(** * perplexity-finance-bot: the record parser, the dataset writer and the
      run orchestrator of [src/index.js], embedded in Rocq.

    The JavaScript built-ins the program calls (regular expressions,
    [String.prototype] methods, [parseFloat]) are modelled first, following
    ECMA-262; the methods of [PerplexityBot] follow, each under the name it
    has in the source. *)

From Stdlib Require Import String Ascii List NArith ZArith Bool Arith Lia.
Import ListNotations.

Set Implicit Arguments.

(** ** JavaScript strings: sequences of UTF-16 code units *)

Module JS.

Definition cu := N.
Definition str := list cu.

(** An ASCII literal of the source as a JavaScript string. *)
Definition lit (s : string) : str := map N_of_ascii (list_ascii_of_string s).

Definition str_eqb (a b : str) : bool :=
  if list_eq_dec N.eq_dec a b then true else false.

Definition between (lo hi c : N) : bool := ((lo <=? c) && (c <=? hi))%N.

Definition is_upper (c : cu) : bool := between 65 90 c.
Definition is_lower (c : cu) : bool := between 97 122 c.
Definition is_digit (c : cu) : bool := between 48 57 c.

(** [\w]: the characters that count as "word" characters for [\b]. *)
Definition is_word (c : cu) : bool :=
  is_upper c || is_lower c || is_digit c || (c =? 95)%N.

(** WhiteSpace and LineTerminator of ECMA-262: what [\s] matches and what
    [trim] removes. *)
Definition is_space (c : cu) : bool :=
  between 9 13 c || (c =? 32)%N || (c =? 160)%N || (c =? 5760)%N
  || between 8192 8202 c || (c =? 8232)%N || (c =? 8233)%N
  || (c =? 8239)%N || (c =? 8287)%N || (c =? 12288)%N || (c =? 65279)%N.

(** LineTerminator: what [.] refuses. *)
Definition is_line_terminator (c : cu) : bool :=
  (c =? 10)%N || (c =? 13)%N || (c =? 8232)%N || (c =? 8233)%N.

Fixpoint trimStart (s : str) : str :=
  match s with
  | c :: tl => if is_space c then trimStart tl else s
  | [] => []
  end.

Definition trimEnd (s : str) : str := rev (trimStart (rev s)).

Definition trim (s : str) : str := trimEnd (trimStart s).

(** [s.substring(0, n)]. *)
Definition substring0 (n : nat) (s : str) : str := firstn n s.

Fixpoint startsWith (p s : str) : bool :=
  match p, s with
  | [], _ => true
  | a :: p', b :: s' => (a =? b)%N && startsWith p' s'
  | _ :: _, [] => false
  end.

(** [s.includes(p)]. *)
Fixpoint includes (p s : str) : bool :=
  startsWith p s ||
  match s with
  | [] => false
  | _ :: tl => includes p tl
  end.

(** How many times [p] occurs in [s]. *)
Fixpoint occurrences (p s : str) : nat :=
  (if startsWith p s then 1 else 0) +
  match s with
  | [] => 0
  | _ :: tl => occurrences p tl
  end.

(** [s.split('\n')]: the pieces between line feeds; the empty string gives
    one empty piece. *)
Fixpoint split_nl (s : str) : list str :=
  match s with
  | [] => [[]]
  | c :: tl =>
      if (c =? 10)%N then [] :: split_nl tl
      else match split_nl tl with
           | l :: ls => (c :: l) :: ls
           | [] => [[c]]
           end
  end.

End JS.

(** ** Regular expressions: a backtracking matcher after ECMA-262 22.2.2 *)

Module RegExp.
Import JS.

(** Members of a character class. *)
Inductive citem :=
| CRange (lo hi : N)
| CSpace.

(** A character class [[...]] or [[^...]]; [.] and [\s] and single
    characters are classes too. *)
Record cset := { neg : bool; items : list citem }.

(** The pattern syntax the source uses.  Every quantifier of the source is
    applied to a single character class, so [Rep] takes a class. *)
Inductive regex :=
| Chr (c : cset)
| Rep (c : cset) (lo : nat) (hi : option nat)
| Seq (r1 r2 : regex)
| Group (n : nat) (r : regex)
| Look (r : regex)
| WordB
| Bos
| Eps.

Definition cat (rs : list regex) : regex := fold_right Seq Eps rs.

Definition one (a : ascii) : cset :=
  {| neg := false; items := [CRange (N_of_ascii a) (N_of_ascii a)] |}.
Definition no (a : ascii) : cset :=
  {| neg := true; items := [CRange (N_of_ascii a) (N_of_ascii a)] |}.
Definition AZ : cset := {| neg := false; items := [CRange 65 90] |}.
Definition notAZ : cset := {| neg := true; items := [CRange 65 90] |}.
Definition digit : cset := {| neg := false; items := [CRange 48 57] |}.
Definition digit_dot : cset :=
  {| neg := false; items := [CRange 48 57; CRange 46 46] |}.
Definition space : cset := {| neg := false; items := [CSpace] |}.
Definition dot : cset :=
  {| neg := true;
     items := [CRange 10 10; CRange 13 13; CRange 8232 8233] |}.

----

[What is being asked]
In the data above, start at the line that has "neg : bool;", stop after the line that has "true; items := [CRange (N_of_ascii", and print every line in between exactly as it stands.

[Answer to the problem]
Record cset := { neg : bool; items : list citem }.

(** The pattern syntax the source uses.  Every quantifier of the source is
    applied to a single character class, so [Rep] takes a class. *)
Inductive regex :=
| Chr (c : cset)
| Rep (c : cset) (lo : nat) (hi : option nat)
| Seq (r1 r2 : regex)
| Group (n : nat) (r : regex)
| Look (r : regex)
| WordB
| Bos
| Eps.

Definition cat (rs : list regex) : regex := fold_right Seq Eps rs.

Definition one (a : ascii) : cset :=
  {| neg := false; items := [CRange (N_of_ascii a) (N_of_ascii a)] |}.
Definition no (a : ascii) : cset :=
  {| neg := true; items := [CRange (N_of_ascii a) (N_of_ascii a)] |}.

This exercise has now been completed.